Vaccines will handle ‘all viral flavours’, early evidence suggests

New and more dangerous varieties of COVID-19 from Britain and South Africa will be covered by the Pfizer and Moderna vaccines, preliminary evidence suggests, although the vaccines will be slightly less effective.

“We are yet to see a virus that can evade a vaccine response to a degree where it would be of significant concern,” said Associate Professor Stuart Turville, a virologist at the Kirby Institute.

An English patient receives a dose of the Pfizer vaccine inside Salisbury CathedralCredit:Getty

“The vaccine responses so far have been strong in many studies and this level of strength will hopefully translate to cover many different viral flavours.”

Pfizer’s vaccine won regulatory approval in Australia on Monday and the federal government plans to roll it out from the end of February.

The more contagious British variant of COVID-19 has been sequenced 50 times in Australia so far, and Brisbane was forced into a snap lockdown after a hotel quarantine cleaner in the city became infected with the strain.

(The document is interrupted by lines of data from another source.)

Definition group_ok (c : ThreadControl.threadControl) : Prop :=
  ThreadControl.ok c /\ (ThreadControl.joined c = true -> ThreadControl.all_gone c).

Definition executions (l : list role) : list BeaconMetadata := omap (fun r => match r with Execution m => Some m | _ => None end) l.

Record lifecycle_ok (s : lifecycle) : Prop := {
  sched_ok : group_ok (sched s);
  build_ok : group_ok (build s);
  the_stage : stage_ok s;
  the_events : events_ok s;
  the_roles : length (roles s) = length (ThreadControl.threads (build s));
  the_executions : executions (roles s) = received s;
  the_registry : Forall (fun m => m ∈ Beacons (registry (scheduler s))) (pushed s);
  no_panic : panicked s = false;
}.

Lemma group_ok_act a c c' : ThreadControl.from_inside a -> group_ok c -> ThreadControl.act a c = Some c' -> group_ok c'.
Proof. intros Hin [Hok Hg] Ha. split; [by eapply ThreadControl.ok_act|]. by eapply ThreadControl.gone_act. Qed.

Lemma group_step_inside a : group_step a = true -> ThreadControl.from_inside a.
Proof. intros Ha ctx ->. done. Qed.

(** Only [Spawn] makes threads, and only [Joined] says that they are gone. *)
Lemma act_threads a c c' : ThreadControl.act a c = Some c' ->
  length (ThreadControl.threads c') = (length (ThreadControl.threads c) + (if ThreadControl.spawns a then 1 else 0))%nat /\
  (a <> ThreadControl.Joined -> ThreadControl.joined c' = ThreadControl.joined c).
Proof.
  intros Ha. destruct a as [[j|] ctx|ctx|x|i|i|i|i on_stop| |]; ThreadControl.unfold_act Ha; cbn [ThreadControl.spawns];
    try (destruct (ThreadControl.threads c !! _) as [t|]; [cbn -[Nat.ltb] in Ha|done]); repeat case_match; try done; simplify_eq;
    cbn; rewrite ?length_app, ?length_insert; cbn; split; try done; lia.
Qed.

(** A group whose [Close] has returned runs nothing. *)
Lemma runs_joined c i ctx : group_ok c -> runs c i = Some ctx -> ThreadControl.joined c = false.
Proof.
  intros [_ Hg] Hr. destruct (ThreadControl.joined c); [|done]. specialize (Hg eq_refl). unfold runs in Hr.
  destruct (ThreadControl.threads c !! i) as [t|] eqn:Ei; [|done]. cbn in Hr. unfold ThreadControl.all_gone in Hg.
  rewrite Forall_lookup in Hg. by rewrite (Hg i t Ei) in Hr.
Qed.

Lemma sched_step_ok a c s : lifecycle_ok s -> ThreadControl.from_inside a -> a <> ThreadControl.Joined ->
  ThreadControl.act a (sched s) = Some c -> lifecycle_ok (set_sched c s).
Proof.
  intros [Hs Hb [Hst1 Hst2] He Hr Hx Hreg Hp] Hin Hj Ha. pose proof (group_ok_act _ _ _ Hin Hs Ha). apply act_threads in Ha as [_ Ej].
  specialize (Ej Hj). split; try done. split; [|done]. cbn. by rewrite Ej.
Qed.

Lemma build_step_ok a c s : lifecycle_ok s -> ThreadControl.spawns a = false -> a <> ThreadControl.Joined ->
  ThreadControl.act a (build s) = Some c -> lifecycle_ok (set_build c s).
Proof.
  intros [Hs Hb [Hst1 Hst2] He Hr Hx Hreg Hp] Hin Hj Ha.
  assert (ThreadControl.from_inside a) as Hins by (intros ctx ->; done).
  pose proof (group_ok_act _ _ _ Hins Hb Ha). apply act_threads in Ha as [El Ej]. rewrite Hin in El.
  specialize (Ej Hj). split; try done; cbn; [|by rewrite El, Nat.add_0_r]. split; [done|]. cbn. by rewrite Ej.
Qed.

Emerging evidence has suggested that the new variants slightly lower the effectiveness of both vaccine-induced and natural antibodies and British health authorities made headlines this week when they revealed concerns that existing vaccines might not work against the new variants.

A woman waits to be tested for COVID-19 in a shopping centre car park in Johannesburg.Credit:AP Photo/Jerome Delay

One study, posted on January 19 by a team led by scientists from the Rockefeller University in New York, looked at antibody responses to a virus bearing the variant’s mutations in 20 patients who had received either the Pfizer or Moderna vaccine.

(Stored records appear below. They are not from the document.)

(* ===== verification/Health.v ===== *)
(** * Health checks (pkg/core/health)

    The states a plugin reports, and the wait of a plugin for the ones it needs.
    The gRPC health service of the other plugins and the timers are the parameter
    [HealthEnv]; the state is that environment with the answers of the services
    and the waits so far. Iteration over a Go map is [map_order], that may permute
    the keys. Logging is left out. *)

From S2P Require Import Prelude GoStrings Errors State.

(** ** grpc.go *)

Inductive ServingStatus := UNKNOWN | SERVING | NOT_SERVING | SERVICE_UNKNOWN.

#[export] Instance ServingStatus_eq_dec : EqDecision ServingStatus.
Proof. solve_decision. Defined.

Definition ServingStatus_text (st : ServingStatus) : string :=
  match st with UNKNOWN => "UNKNOWN" | SERVING => "SERVING" | NOT_SERVING => "NOT_SERVING" | SERVICE_UNKNOWN => "SERVICE_UNKNOWN" end.

(** [HealthState] is a [uint8]. *)
Definition HealthState : Type := Z.
Definition HealthStateUnknown : HealthState := 0.
Definition HealthStateHealthy : HealthState := 1.
Definition HealthStateUnhealthy : HealthState := 2.

Definition ToHealthCheckStatus (st : HealthState) : ServingStatus :=
  if st =? HealthStateUnknown then UNKNOWN
  else if st =? HealthStateHealthy then SERVING
  else if st =? HealthStateUnhealthy then NOT_SERVING
  else UNKNOWN.

(** [HealthServer.Check]; [checker] gives a state and an error. *)
Definition server_Check {E} (checker : E -> E * (HealthState * option error)) (e : E) : E * ServingStatus :=
  let '(e, (st, err)) := checker e in
  (e, ToHealthCheckStatus (match err with Some _ => HealthStateUnknown | None => st end)).

(** ** client.go *)

(** [grpc_NewClient] and [grpc_Check] are the connection and the RPC, [select]
    the select on a timer and the context: the context's error where it is done
    first. *)
Class HealthEnv (E : Type) := {
  grpc_NewClient : string -> result unit;
  grpc_Check : E -> string -> E * result ServingStatus;
  select : E -> Z -> E * option error;
}.

(** [answers] are the outcomes of the RPCs, [waits] those of the selects. *)
Record state (E : Type) := mkState { env : E; answers : list (string * result ServingStatus); waits : list (Z * option error) }.
Arguments mkState {E} env answers waits.
Arguments env {E} s.
Arguments answers {E} s.
Arguments waits {E} s.

Section Health.
Context {E : Type} `{HealthEnv E}.
Variable map_order : list string -> list string.

Abbreviation W := (Prog (state E)).

Definition Check (addr : string) : W unit := fun s =>
  match grpc_NewClient addr with
  | Err err => (s, Returned (Err (Wrapf "connect: %w" [] err)))
  | Ok _ =>
      let '(e, r) := grpc_Check (env s) addr in
      (mkState e (answers s ++ [(addr, r)]) (waits s),
       Returned (resp ← map_err (Wrapf "health check RPC: %w" []) r;
                 reject (negb (bool_decide (resp = SERVING))) (Errorf "status %s" [ServingStatus_text resp])))
  end.

Definition checkDepHealth (addr : string) : W bool :=
  r ← attempt (Check addr);
  mret (match r with Ok _ => true | Err _ => false end).

Definition wait (d : Z) : W (option error) := fun s =>
  let '(e, stop) := select (env s) d in (mkState e (answers s) (waits s ++ [(d, stop)]), Returned (Ok stop)).

(** The dependencies of a round that are healthy. *)
Fixpoint check_round (l : list string) : W (list string) :=
  match l with
  | [] => mret []
  | addr :: l => ok ← checkDepHealth addr; toRemove ← check_round l; mret (if (ok : bool) then addr :: toRemove else toRemove)
  end.

(** The loop, for so many rounds. *)
Fixpoint wait_loop (rounds : nat) (remaining : list string) (retryDelay maxDelay : Z) : W unit :=
  match rounds with
  | O => fun s => (s, Blocked)
  | S rounds =>
      toRemove ← check_round (map_order remaining);
      let remaining := filter (fun addr => addr ∉ toRemove) remaining in
      match remaining with
      | [] => mret tt
      | _ =>
          stop ← wait retryDelay;
          match stop with
          | Some err => throw (Wrapf "retry canceled for timeout: %w" [] err)
          | None =>
              let doubled := i64 (retryDelay * 2) in
              wait_loop rounds remaining (if maxDelay <? doubled then maxDelay else doubled) maxDelay
          end
      end
  end.

Definition WaitForDependencies (rounds : nat) (retryDelay maxDelay : Z) (dependencies : list string) : W unit :=
  wait_loop rounds (remove_dups dependencies) retryDelay maxDelay.

End Health.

It found vaccine-induced antibodies effectively neutralised viruses with the same mutations as B.1.1.7, the variant first spotted in Britain, and 501Y.V2, the variant first spotted in South Africa.

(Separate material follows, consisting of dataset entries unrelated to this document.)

(* ===== verification/Process.v ===== *)
(** * The plugin process (cmd/plugin/main.go, pkg/core, beacon/health.go)

    One binary is every plugin: its configuration names the one that it runs.
    The packages' constructors, gRPC, TCP and the environment are the parameter
    [Runtime]; the state is that environment with what the process did, in
    order, and how it ended. Signals, and the panic of the jwks plugin's listener,
    end a process at any point and are left out, as is logging. *)

From S2P Require Import Prelude GoStrings Errors State Json Http Health.
From S2P Require Beacon.

(** ** pkg/core/config.go *)

Record GrpcPluginConfig := mkConfig { Plugin : string; GrpcPort : Z; MetricsPort : Z }.

(** The file of ['-e <path>'], where [os.Args] has one. *)
Definition env_files (args : list string) : list string :=
  match args with
  | _ :: flag :: path :: _ => if String.eqb flag "-e" then [path] else []
  | _ => []
  end.

(** The values that viper finds, once the files are loaded. *)
Definition ReadFromEnv (env_string : list string -> string -> option string) (env_uint16 : list string -> string -> option Z)
    (args : list string) : GrpcPluginConfig :=
  let files := env_files args in
  mkConfig (default "aptosorbital" (env_string files "PLUGIN")) (default 50001 (env_uint16 files "GRPC_PORT"))
    (default 9000 (env_uint16 files "METRICS_PORT")).

(** ** The switch of main.go *)

Inductive package :=
| aptosorbital | auth | authnoop | accountnoop | ipfs | beacon | masterseed | patissuer | jwks | kms | account | threshold.

#[export] Instance package_eq_dec : EqDecision package.
Proof. solve_decision. Defined.

(** The packages by the names of the cases. *)
Definition cases : list (string * package) :=
  [("aptosorbital", aptosorbital); ("auth", auth); ("authnoop", authnoop); ("accountnoop", accountnoop);
   ("ipfs", ipfs); ("beacon", beacon); ("masterseed", masterseed); ("patissuer", patissuer); ("jwks", jwks);
   ("kms", kms); ("account", account); ("threshold", threshold)].

Definition package_of (name : string) : option package := assoc_lookup name cases.

Inductive service :=
| RandomnessPlugin | AuthPlugin | AccountPlugin | IpfsPlugin | MasterSeedPlugin | PatIssuerPlugin | KmsPlugin | ThresholdPlugin
| HealthService.

(** The registration of a case. *)
Definition service_of (p : package) : option service :=
  match p with
  | aptosorbital => Some RandomnessPlugin
  | auth | authnoop => Some AuthPlugin
  | accountnoop | account => Some AccountPlugin
  | ipfs => Some IpfsPlugin
  | beacon | jwks => None
  | masterseed => Some MasterSeedPlugin
  | patissuer => Some PatIssuerPlugin
  | kms => Some KmsPlugin
  | threshold => Some ThresholdPlugin
  end.

(** The cases that defer a [Close]. *)
Definition closes (p : package) : bool := match p with beacon | masterseed | account => true | _ => false end.

Inductive event :=
| New (p : package)
| Register (s : service)
| StartBeacon
| GoListenHTTP                       (* the goroutine of the jwks plugin *)
| GoListenMetrics (port : Z)
| Listen (port : Z)
| Serve
| Stop
| Close (p : package).

(** What a step outside of [main] does: its outcome. [serving] is the server, of
    which [None] says that it serves for ever. *)
Class Runtime (W : Type) := {
  perform : W -> event -> W * result unit;
  serving : W -> option (W * result unit);
}.

(** The log has the outcomes; that of a step that has not returned is [None]. *)
Record process (W : Type) := mkProcess { runtime : W; log : list (event * option (result unit)) }.
Arguments mkProcess {W} runtime log.
Arguments runtime {W} p.
Arguments log {W} p.

Section Main.
Context {W : Type} `{Runtime W}.

Abbreviation P := (Prog (process W)).

Definition do (e : event) : P unit := fun s =>
  let '(w, r) := perform (runtime s) e in (mkProcess w (log s ++ [(e, Some r)]), Returned r).

Definition serve : P unit := fun s =>
  match serving (runtime s) with
  | Some (w, r) => (mkProcess w (log s ++ [(Serve, Some r)]), Returned r)
  | None => (mkProcess (runtime s) (log s ++ [(Serve, None)]), Blocked)
  end.

(** [if err != nil { panic(err) }] *)
Definition must (m : P unit) : P unit := r ← attempt m; match r with Ok _ => mret tt | Err _ => panic end.

(** An error that is only logged, or a step that has none. *)
Definition ignore (m : P unit) : P unit := _ ← attempt m; mret tt.

(** A deferred call: it runs when the function returns and when it panics. *)
Definition defer (d m : P unit) : P unit := fun s =>
  match m s with
  | (s, Blocked) => (s, Blocked)
  | (s, out) => ((d s).1, out)
  end.

(** pkg/core/plugin.go *)
Definition ListenGrpc (port : Z) : P unit :=
  _ ← on_err (Wrapf "could not create TCP listener: %v" []) (do (Listen port));
  defer (ignore (do Stop)) (on_err (Wrapf "could not serve grpc: %v" []) serve).

(** The part of a case after the constructor, up to its deferred call. *)
Definition case_ (p : package) : P unit :=
  _ ← (match service_of p with Some s => ignore (do (Register s)) | None => mret tt end);
  _ ← (match p with jwks => ignore (do GoListenHTTP) | _ => mret tt end);
  match p with beacon => ignore (do StartBeacon) | _ => mret tt end.

(** The part after the switch. *)
Definition rest (cfg : GrpcPluginConfig) : P unit :=
  _ ← ignore (do (Register HealthService));
  _ ← ignore (do (GoListenMetrics (MetricsPort cfg)));
  must (ListenGrpc (GrpcPort cfg)).

Definition main (cfg : GrpcPluginConfig) : P unit :=
  match package_of (Plugin cfg) with
  | None => panic
  | Some p =>
      _ ← must (do (New p));
      _ ← case_ p;
      if closes p then defer (ignore (do (Close p))) (rest cfg) else rest cfg
  end.

(** ** What [main] does *)

(** The plugins by their names: what each does once it was made, before the health
    service is registered, and what it does at the end. *)
Definition plugins : list (string * (package * list event * list event)) :=
  [("aptosorbital", (aptosorbital, [Register RandomnessPlugin], []));
   ("auth", (auth, [Register AuthPlugin], []));
   ("authnoop", (authnoop, [Register AuthPlugin], []));
   ("account", (account, [Register AccountPlugin], [Close account]));
   ("accountnoop", (accountnoop, [Register AccountPlugin], []));
   ("beacon", (beacon, [StartBeacon], [Close beacon]));
   ("ipfs", (ipfs, [Register IpfsPlugin], []));
   ("jwks", (jwks, [GoListenHTTP], []));
   ("kms", (kms, [Register KmsPlugin], []));
   ("masterseed", (masterseed, [Register MasterSeedPlugin], [Close masterseed]));
   ("patissuer", (patissuer, [Register PatIssuerPlugin], []));
   ("threshold", (threshold, [Register ThresholdPlugin], []))].

(** The lives of a process whose plugin is [p]. *)
Inductive life (cfg : GrpcPluginConfig) (p : package) (ready closing : list event) :
    list (event * option (result unit)) -> outcome unit -> Prop :=
| not_made e : life cfg p ready closing [(New p, Some (Err e))] Panicked
| not_listening before after e :
    map fst before = ready ++ [Register HealthService; GoListenMetrics (MetricsPort cfg)] -> map fst after = closing ->
    life cfg p ready closing ((New p, Some (Ok tt)) :: before ++ (Listen (GrpcPort cfg), Some (Err e)) :: after) Panicked
| still_serving before :
    map fst before = ready ++ [Register HealthService; GoListenMetrics (MetricsPort cfg)] ->
    life cfg p ready closing ((New p, Some (Ok tt)) :: before ++ [(Listen (GrpcPort cfg), Some (Ok tt)); (Serve, None)]) Blocked
| served before after r :
    map fst before = ready ++ [Register HealthService; GoListenMetrics (MetricsPort cfg)] -> map fst after = Stop :: closing ->
    life cfg p ready closing ((New p, Some (Ok tt)) :: before ++ (Listen (GrpcPort cfg), Some (Ok tt)) :: (Serve, Some r) :: after)
      (if is_ok r then Returned (Ok tt) else Panicked).

Implicit Types (s : process W).

Lemma run_perform e s : do e s = (mkProcess (perform (runtime s) e).1 (log s ++ [(e, Some (perform (runtime s) e).2)]), Returned (perform (runtime s) e).2).
Proof. unfold do. by destruct (perform (runtime s) e). Qed.

Lemma run_ignore e s : ignore (do e) s =
  (mkProcess (perform (runtime s) e).1 (log s ++ [(e, Some (perform (runtime s) e).2)]), Returned (Ok tt)).
Proof. unfold ignore. by erewrite run_bind by (apply run_attempt, run_perform). Qed.

(** [does m l]: [m] takes the steps [l] and returns. *)
Definition does (m : P unit) (l : list event) : Prop := forall s, exists w new,
  m s = (mkProcess w (log s ++ new), Returned (Ok tt)) /\ map fst new = l.

Lemma does_ret : does (mret tt) [].
Proof. intros s. exists (runtime s), []. rewrite app_nil_r. split; [by destruct s|done]. Qed.

Lemma does_ignore e : does (ignore (do e)) [e].
Proof. intros s. rewrite run_ignore. eexists _, _. split; [reflexivity|done]. Qed.

Lemma does_then m k l1 l2 : does m l1 -> does k l2 -> does (_ ← m; k) (l1 ++ l2).
Proof.
  intros Hm Hk s. destruct (Hm s) as (w1 & n1 & E1 & <-). rewrite (run_bind _ _ _ _ _ E1).
  destruct (Hk (mkProcess w1 (log s ++ n1))) as (w2 & n2 & E2 & <-). rewrite E2. cbn [log].
  exists w2, (n1 ++ n2). by rewrite app_assoc, map_app.
Qed.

“The fact that neutralising activity is retained is encouraging,” said University of Sydney professor of medical microbiology James Triccas.

“Our focus should now be on next generation vaccines, in particular developing platforms that allow us to ‘pivot’ quickly to combat new variants.”

Vaccine researcher Professor James Triccas in a lab at Sydney University.Credit:Nick Moir

A second paper, led by the University of Cambridge’s Ravindra Gupta, looked at blood from 15 patients who had been given the Pfizer vaccine and also found modest reductions in vaccine effectiveness against a virus with B.1.1.7’s mutations.

“Vaccines will be impacted by variants,” Professor Gupta told The Age, “though not for most individuals or at population level unless more mutations accrue.”

And a third study, published by Moderna’s own scientists on Monday, found B.1.1.7 did not cut the vaccine’s power. The South African strain moderately reduced it, but the vaccine was still able to neutralise the virus. In a statement, the company said it would start developing a “booster shot” that could cover the new variant.

A vial of the Pfizer-BioNTech COVID-19 vaccine.Credit:Bloomberg

“This is not surprising and this is the normal behaviour of viruses, to mutate and escape,” said Victoria University immunologist Professor Vasso Apostolopoulos.

“For example, the flu vaccine is updated every year to include mutated variants of the virus.”

A fourth study looked at 501Y.V2, or B.1.351, as the variant first spotted in South Africa is also known.

That virus is raising the most concern among scientists because it includes nine changes to its spike protein. A variant spotted in Brazil bears similar changes.

In tests on the blood of 44 patients who had recovered from COVID-19, 21 had no detectable neutralising antibodies to 501Y.V2.

However, patients who had higher levels of natural immunity were much more likely to generate neutralising antibodies to 501Y.V2, suggesting a vaccine that produces a strong immune response might still cover the virus.

“The current vaccines are expected to still be effective but with time – hopefully years – we will likely need second generation vaccines that are more effective against new variants,” said Professor Brendan Crabb, director of the Burnet Institute.

Based on that, he said governments everywhere should be working to quickly vaccinate the population, alongside using standard control measures, such as testing and tracing, to push infection numbers down.

“Remember, the more virus there is, the faster variants will arise,” he said.